IDENT

Improving Design and analysis of oncology trials 

Evaluating New targeted Therapies

IDENT, a CRUK-funded research project

[01 May 2021 - 30 Apr 2024]

Keywords:

Adaptive design; Borrowing strength; Commensurability; Master protocol; Precision medicine

Research output to date:

9 peer-reviewed publications;

5 submitted/pre-prints;

3 brand-new short courses;

1 web application;

13 invited talks/seminars/webinar;

6 contributed conference presentations; 

6 poster presentations.

Summary of research in plain English

Clinical trials are used to test the risk and benefit of a new therapy before it can be made widely available. These trials have been designed to test if the ‘average’ patient benefits. However, in trials of new cancer treatments, patients can respond very differently to the same treatment. This is often because tumours have different mutations. Modern ‘targeted treatments’ are developed to target particular genetic make-up of the tumour instead of the location of the cancer in the body. My work will focus on a new trial approach called ‘basket trials’, which can enrol patients of different cancer types, for example, lung cancer and breast cancer that share similar genetic profiles, to receive the same anti-cancer therapy. There are two main advantages of basket trials. Firstly, it is easier, quicker and cheaper to run a basket trial than assess each cancer location separately. Secondly, basket trials allow patient information to be fully used for understanding how the therapy works in different cancer types. Current approaches often

1) analyse each part of a basket trial separately,

2) ask for a maximum number of patients to establish the efficacy, which is inefficient and exposes more patients to an unproven treatment than might be necessary, and

3) do not allow making changes as the trial continues.

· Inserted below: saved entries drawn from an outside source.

(** [bmap] of block [bn] of the file of inode [ip] gives [a]: the other blocks of the
    file are as before, a block that was there is not changed, one that
    was not is a free block, cleared. *)
Record grown (ip : Z) (s : fs C U) (x : inode) (s' : fs C U) (x' : inode) (bn a : Z) : Prop := {
  gw_rest : rest s' = (fs_sb s, zset (fs_itable s) ip x', fs_pid s, fs_user s);
  gw_x : exists l, x' = upd_addrs l x;
  gw_ok : file_ok s' x';
  gw_meta : meta_used s';
  gw_more : more_used s s';
  gw_addr bn' : 0 <= bn' < MAXFILE -> bn' <> bn -> file_addr s' x' bn' = file_addr s x bn';
  gw_at : file_addr s' x' bn = a;
  gw_old : file_addr s x bn <> 0 -> a = file_addr s x bn;
  gw_new : file_addr s x bn = 0 -> a <> 0 -> content s' a = zero_block /\ used s a = false;
  gw_frame m : in_data s m -> used s m = true -> m <> addr_at x NDIRECT -> content s' m = content s m;
  gw_inodes m : 0 <= m < nmeta (fs_sb s) -> (forall b, 0 <= b < sb_size (fs_sb s) -> m <> bmap_block s b) ->
    content s' m = content s m;
  gw_ind : if decide (addr_at x NDIRECT = 0) then addr_at x' NDIRECT <> 0 -> used s (addr_at x' NDIRECT) = false
           else addr_at x' NDIRECT = addr_at x NDIRECT
}.

Lemma grown_same ip s x s' bn :
  0 < nmeta (fs_sb s) -> zget (fs_itable s) ip = Some x -> file_ok s x -> meta_used s -> reads s s' ->
  grown ip s x s' x bn (file_addr s x bn).
Proof.
  intros Hm0 Hx Hok Hm Hrd. pose proof Hrd as (Er & _ & Ec). pose proof (rest_sb _ _ Er) as (Esb & _).
  assert (Hu : forall b, used s' b = used s b) by (intros b; by apply reads_used).
  assert (Hfa : forall b, file_addr s' x b = file_addr s x b) by (intros b; by apply file_addr_reads).
  split.
  - rewrite Er. unfold rest. rewrite zset_id by done. done.
  - exists (di_addrs (ip_di x)). by destruct x as [? ? ? ? ? []].
  - by apply (file_ok_same s).
  - intros b. rewrite Esb, Hu. apply Hm.
  - intros b _. by rewrite Hu.
  - intros b _ _. apply Hfa.
  - apply Hfa.
  - done.
  - done.
  - intros m _ _ _. apply Ec.
  - intros m _ _. apply Ec.
  - case_decide; congruence.
Qed.

Lemma addr_at_upd x i j a :
  0 <= i < Z.of_nat (length (di_addrs (ip_di x))) ->
  addr_at (upd_addrs (zset (di_addrs (ip_di x)) i a) x) j = if decide (j = i) then a else addr_at x j.
Proof.
  intros Hi. unfold addr_at, upd_addrs, with_addrs. simpl. case_decide as D; [subst; by rewrite zget_zset_eq|].
  by rewrite zget_zset_ne.
Qed.

(** A direct block. *)
Lemma grown_direct ip s x s1 bn b :
  geometry s -> bc_inv (cache_of s) -> file_ok s x -> meta_used s -> 0 <= bn < NDIRECT -> addr_at x bn = 0 ->
  taken s s1 b -> rest s1 = rest s ->
  let x' := upd_addrs (zset (di_addrs (ip_di x)) bn b) x in
  grown ip s x (with_itable (zset (fs_itable s1) ip x') s1) x' bn b.
Proof.
  intros Hg I Hok Hm Hbn Hz Ht Er x'. pose proof (rest_sb _ _ Er) as (Esb & Eit & Epid & Eu).
  set (s' := with_itable (zset (fs_itable s1) ip x') s1).
  assert (Ht' : taken s s' b) by done. assert (Esb' : fs_sb s' = fs_sb s) by done.
  destruct (taken_more s s' b Hg I Esb' Ht') as (Hmu & Hub & Hmeta). pose proof Ht as (Hb & Hfree & Hc).
  pose proof (ly_meta _ _ _ Hg) as Hlm. pose proof (fo_len _ _ Hok) as Hlen.
  assert (Hlen' : 0 <= bn < Z.of_nat (length (di_addrs (ip_di x)))) by (rewrite Hlen; unfold NDIRECT in *; lia).
  assert (Hind : addr_at x' NDIRECT = addr_at x NDIRECT).
  { unfold x'. rewrite addr_at_upd by done. by rewrite decide_False by lia. }
  assert (Hfa : forall bn', 0 <= bn' < MAXFILE -> file_addr s' x' bn' = if decide (bn' = bn) then b else file_addr s x bn').
  { intros bn' H'. unfold file_addr. rewrite Hind. unfold x'. rewrite addr_at_upd by done.
    destruct (Z.ltb_spec bn' NDIRECT); [done|]. rewrite decide_False by lia.
    destruct (Z.eqb_spec (addr_at x NDIRECT) 0) as [|Hne]; [done|]. destruct (fo_ind _ _ Hok Hne).
    by rewrite (taken_content s s' b) by done. }
  assert (Hf0 : file_addr s x bn = 0) by (unfold file_addr; rewrite (proj2 (Z.ltb_lt _ _)) by lia; done).
  assert (HMF : MAXFILE = 268) by done. assert (HND : NDIRECT = 12) by done.
  split.
  - unfold rest, s'. simpl. by rewrite Esb, Eit, Epid, Eu.
  - by exists (zset (di_addrs (ip_di x)) bn b).
  - apply (file_ok_add s x s' x' bn b); try done; [lia|lia|]. unfold x'. simpl. by rewrite length_zset.
  - by apply Hmeta.
  - done.
  - intros bn' H' Hne. rewrite Hfa by done. by rewrite decide_False.
  - rewrite Hfa by lia. by rewrite decide_True.
  - intros Hne. congruence.
  - intros _ _. split; [|done]. rewrite (Hc b : content s' b = _). by rewrite decide_True.
  - intros m H1 H2 _. by apply (taken_content s s' b).
  - intros m H1 H2. change (content s' m) with (content s1 m). rewrite Hc, decide_False by lia.
    rewrite decide_False; [done|]. apply H2. lia.
  - rewrite Hind. case_decide as D; [|done]. intros Hne. congruence.
Qed.

Lemma get_le_zero n o : get_le n zero_block o = 0.
Proof.
  revert o. induction n as [|n IH]; intros o; cbn [get_le]; [done|]. change (get_le (S n) zero_block o)
    with (byte_at zero_block o + 256 * get_le n zero_block (o + 1)). rewrite IH. unfold byte_at, zget, zero_block.
  destruct (0 <=? o); [|done]. destruct (replicate (Z.to_nat BSIZE) 0 !! Z.to_nat o) as [v|] eqn:E; [|done].
  apply lookup_replicate in E as [-> _]. done.
Qed.

(** A new indirect block, empty. *)
Lemma grown_new_ind ip s x s1 bn b :
  geometry s -> bc_inv (cache_of s) -> file_ok s x -> meta_used s -> NDIRECT <= bn < MAXFILE -> addr_at x NDIRECT = 0 ->
  taken s s1 b -> rest s1 = rest s ->
  let x' := upd_addrs (zset (di_addrs (ip_di x)) NDIRECT b) x in
  grown ip s x (with_itable (zset (fs_itable s1) ip x') s1) x' bn 0 /\ addr_at x' NDIRECT = b.
Proof.
  intros Hg I Hok Hm Hbn Hz Ht Er x'. pose proof (rest_sb _ _ Er) as (Esb & Eit & Epid & Eu).
  set (s' := with_itable (zset (fs_itable s1) ip x') s1).
  assert (Ht' : taken s s' b) by done. assert (Esb' : fs_sb s' = fs_sb s) by done.
  destruct (taken_more s s' b Hg I Esb' Ht') as (Hmu & Hub & Hmeta). pose proof Ht as (Hb & Hfree & Hc).
  pose proof (ly_meta _ _ _ Hg) as Hlm. pose proof (fo_len _ _ Hok) as Hlen.
  assert (HMF : MAXFILE = 268) by done. assert (HND : NDIRECT = 12) by done.
  assert (Hlen' : 0 <= NDIRECT < Z.of_nat (length (di_addrs (ip_di x)))) by (rewrite Hlen; lia).
  assert (Hind : addr_at x' NDIRECT = b) by (unfold x'; rewrite addr_at_upd by done; by rewrite decide_True).
  assert (Hfa : forall bn', 0 <= bn' < MAXFILE -> file_addr s' x' bn' = file_addr s x bn').
  { intros bn' H'. unfold file_addr. rewrite Hind, Hz. unfold x'. rewrite addr_at_upd by done.
    destruct (Z.ltb_spec bn' NDIRECT); [by rewrite decide_False by lia|].
    rewrite (proj2 (Z.eqb_neq b 0)) by lia. change (content s' b) with (content s1 b).
    rewrite Hc, decide_True by done. apply get_le_zero. }
  assert (Hf0 : file_addr s x bn = 0) by (unfold file_addr; rewrite (proj2 (Z.ltb_ge _ _)) by lia; by rewrite Hz).
  split; [|done]. split.
  - unfold rest, s'. simpl. by rewrite Esb, Eit, Epid, Eu.
  - by exists (zset (di_addrs (ip_di x)) NDIRECT b).
  - apply (file_ok_add_ind s x s' x' b); try done; [lia|]. unfold x'. simpl. by rewrite length_zset.
  - by apply Hmeta.
  - done.
  - intros bn' H' Hne. by rewrite Hfa by done.
  - by rewrite Hfa by lia.
  - intros Hne. congruence.
  - done.
  - intros m H1 H2 _. by apply (taken_content s s' b).
  - intros m H1 H2. change (content s' m) with (content s1 m). rewrite Hc, decide_False by lia.
    rewrite decide_False; [done|]. apply H2. lia.
  - by rewrite Hind, decide_True.
Qed.

(** A data block recorded in the indirect block. *)
Lemma grown_indirect ip s x s1 s2 bn b :
  zget (fs_itable s) ip = Some x ->
  geometry s -> bc_inv (cache_of s) -> file_ok s x -> meta_used s -> NDIRECT <= bn < MAXFILE -> addr_at x NDIRECT <> 0 ->
  file_addr s x bn = 0 -> taken s s1 b -> rest s2 = rest s ->
  (forall m, content s2 m = if decide (m = addr_at x NDIRECT)
                            then set32 (content s1 (addr_at x NDIRECT)) (4 * (bn - NDIRECT)) b else content s1 m) ->
  grown ip s x s2 x bn b.
Proof.
  intros Hx Hg I Hok Hm Hbn Hne Hf0 Ht Er Hc2. pose proof (rest_sb _ _ Er) as (Esb & Eit & Epid & Eu).
  set (ind := addr_at x NDIRECT) in *. destruct (fo_ind _ _ Hok Hne) as [Hid Hiu]. fold ind in Hid, Hiu.
  pose proof (ly_meta _ _ _ Hg) as Hlm. pose proof (ly_size _ _ _ Hg) as Hls. pose proof Ht as (Hb & Hfree & Hc).
  assert (HMF : MAXFILE = 268) by done. assert (HND : NDIRECT = 12) by done.
  set (s1' := Fs (fs_log s1) (fs_sb s) (fs_itable s) (fs_pid s) (fs_user s)).
  destruct (taken_more s s1' b Hg I eq_refl Ht) as (Hmu & Hub & Hmeta).
  assert (Hu : forall a, 0 <= a < sb_size (fs_sb s) -> used s2 a = used s1' a).
  { intros a Ha. apply used_ext; [done|]. rewrite Hc2, decide_False; [done|].
    destruct (BBLOCK_eq s a Hg Ha) as (_ & Hr & _). unfold in_data in Hid.
    change (bmap_block s1' a) with (bmap_block s a). lia. }
  assert (Hci : content s1 ind = content s ind) by (by apply (taken_content s s1 b)).
  assert (Hfa : forall bn', 0 <= bn' < MAXFILE -> file_addr s2 x bn' = if decide (bn' = bn) then b else file_addr s x bn').
  { intros bn' H'. unfold file_addr. fold ind. destruct (Z.ltb_spec bn' NDIRECT); [by rewrite decide_False by lia|].
    rewrite (proj2 (Z.eqb_neq _ _) Hne), Hc2, decide_True, Hci by done. case_decide as D.
    - subst bn'. apply get32_set32_eq; [apply content_ok, I|unfold BSIZE; lia|lia].
    - apply get_le_set_le_ne. lia. }
  assert (Hmu2 : more_used s s2) by (intros a Ha Hua; rewrite Hu by done; by apply Hmu).
  split.
  - rewrite Er. unfold rest. by rewrite zset_id.
  - exists (di_addrs (ip_di x)). by destruct x as [? ? ? ? ? []].
  - apply (file_ok_add s x s2 x bn b); try done; [lia|lia|apply Hok|]. rewrite Hu by lia. done.
  - intros a Ha. rewrite Esb in Ha. rewrite Hu by lia. by apply Hmeta.
  - done.
  - intros bn' H' Hn'. rewrite Hfa by done. by rewrite decide_False.
  - rewrite Hfa by lia. by rewrite decide_True.
  - intros Hn'. congruence.
  - intros _ _. split; [|done]. rewrite Hc2, decide_False by congruence. rewrite Hc. by rewrite decide_True.
  - intros m H1 H2 H3. rewrite Hc2, decide_False by done. by apply (taken_content s s1 b).
  - intros m H1 H2. unfold in_data in Hid. rewrite Hc2, decide_False, Hc by lia. rewrite decide_False by lia.
    rewrite decide_False; [done|]. apply H2. lia.
  - by rewrite decide_False.
Qed.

My statistical expertise will help improve basket trials to find effective cancer treatments. I will develop analysis models to make better use of basket trial data. They will allow sharing of information between similar cancer types. This will mean that we get a better understanding about which treatments work, and for whom. These new statistical approaches will make a difference to the way we design basket trials. I will propose new methods to calculate the required number of patients to recruit in a basket trial. Because information from similar parts can be combined, a considerably smaller number of patients will be needed. More flexible designs will also be developed to allow making changes as the basket trial continues. For example, it would be possible to stop some parts earlier than planned, if evidence shows a meaningful improvement in patients’ outcome. As a result, basket trials can be completed quicker and at a lower cost, allowing new therapies to go from creation to use in practice considerably quicker. In this way, cancer patients can be assured to be treated much quicker and with more effective therapies.